Anfión y Zeus tenían cinco miembros: tres piernas y dos brazos. Si su desarrollo embrionario era una fuente de información fidedigna de su historia evolutiva, las dos piernas delanteras habían evolucionado a partir de lo que habían sido aletas pelvianas en una anterior forma acuática, y la más gruesa pierna trasera de una aleta caudal. Los brazos no se habían formado a partir de aletas pectorales, como en el caso de los humanos, sino más bien del complejo conjunto de huesos que sostenía dos agallas ancestrales.
Los draconianos sólo tenían tres dedos en cada mano, sin embargo, habían llegado a contar basándose en el diez como se había visto en sus mensajes de radio. Cada chico tenía diez tentáculos alimenticios alrededor de la rendija bucal: dos pares arriba y una fila de seis abajo; Zeto usaba sus tentáculos en aquel momento para agarrar un trozo de algodón de azúcar que Gillian le había pasado a través de una pequeña escotilla. Como sus cuatro ojos estaban alojados dentro de cuencas huesudas, los dracos no podían ver sus propios tentáculos, así que cualquier apoyo matemático que pudieran proporcionarles era más bien una idea mental sobre su despliegue que contarlos directamente.
La primera exposición, la de 1967, se llamó «El hombre y su mundo», una descripción tremendamente sexista para la sensibilidad de sólo unos cuantos años más tarde. La exposición de 2067 no tenía ningún subtítulo que Don supiera, pero «La humanidad y sus mundos» habría sido el adecuado: por fin se había regresado a la Luna y una pequeña colonia internacional se había establecido en Marte.

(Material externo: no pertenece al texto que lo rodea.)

Definition loadSMTPServerTLS `{KeyPairs} (certFile keyFile : string) : tls_Config + goerr :=
  let* cert := LoadX509KeyPair (TrimSpace certFile) (TrimSpace keyFile) in
  inl (MkTLS _ VersionTLS12 [cert]).

Section wiring.
Context `{U : UnicodeTables} `{Rx : MailRegexp}.

Definition buildSenderPolicy (cfg : Config) : SenderPolicy + goerr :=
  NewSenderPolicy {| opt_Mode := SenderPolicyMode cfg;
                     opt_AllowedDomainPatterns := SenderAllowedDomains cfg |}.

Definition buildRelayHandler (cfg : Config) (store : bool) : Handler + goerr :=
  let* senderPolicy := buildSenderPolicy cfg in
  NewHandler (SenderPolicyMode cfg) senderPolicy store (SMTPMaxInflightSends cfg).

(** The handler behind [newEnqueueMessageHandler], and its timeout. *)
Definition buildMessageHandler (cfg : Config) (store : bool) : (Handler * duration) + goerr :=
  let* relayHandler := buildRelayHandler cfg store in
  inl (relayHandler, 0).

(** [smtprelay.Config]: what is not set keeps its zero value. *)
Definition smtp_config (cfg : Config) (allowedCIDRs : list Prefix) (tls : bool)
    (handlerTimeout : duration) : SMTPConfig :=
  MkSMTPConfig (SMTPListenAddr cfg) (SMTPSListenAddr cfg) "" allowedCIDRs (SMTPRequireAuth cfg)
    (SMTPRequireTLS cfg) (SMTPStartTLSEnabled cfg) tls 0 0 0 0 handlerTimeout.
End wiring.

(** ** Startup *)

Section startup.
Context `{U : UnicodeTables} `{Rx : MailRegexp} `{Env : Environment} `{Pool : CertPool}.
Context `{Lib : WebLibs} `{Aws : AWS} `{Wld : !Worlds} `{KP : KeyPairs} `{St : Store}.

Abbreviation BM := (io goerr (boot sstate)).

(** [runStartupRecovery]; the recoverer is the worker over the open store. *)
Definition runStartupRecovery (ctx : option goerr) (now : time) : BM RecoveryResult := λ b,
  match bt_store b with
  | None => (b, inr (EText "startup recoverer cannot be nil"))
  | Some st =>
      match store_Recover ctx now st with
      | (st', r) => (MkBoot (Some st') (bt_closes b), r)
      end
  end.

(** What [main] has built when it starts the goroutines. *)
Record running := MkRunning {
  run_worker : WorkerConfig;
  run_recovery : RecoveryResult;
  run_handler : Handler;
  run_server : Server;
  run_readiness : option processReadiness;
}.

Y, naturalmente, existían otros mundos, aunque no pertenecieran a la humanidad. Habían pasado ya 18,8 años desde que Sarah Halifax enviara su último mensaje a las estrellas, reconociendo haber recibido el genoma draconiano y explicando que su sucesor designado se responsabilizaría de criar a los dracos en la Tierra. Eso significaba que el amigo por correspondencia de Sarah en Sigma Draconis II estaba recibiendo la noticia de que lo que había pedido iba a hacerse. Todo el mundo suponía que en aquel mundo alienígena estarían celebrando en aquellos momentos la noticia; parecía lo conveniente que hubiera una celebración paralela en casa y sería esa misma noche. Se podían transmitir señales a Sigma Draconis en cualquier momento del día desde Canadá, pero parecía lo adecuado mandar un mensaje a las estrellas cuando las estrellas eran visibles, aunque las luces de Toronto ahogaran el tenue sol del hogar ancestral de los chicos.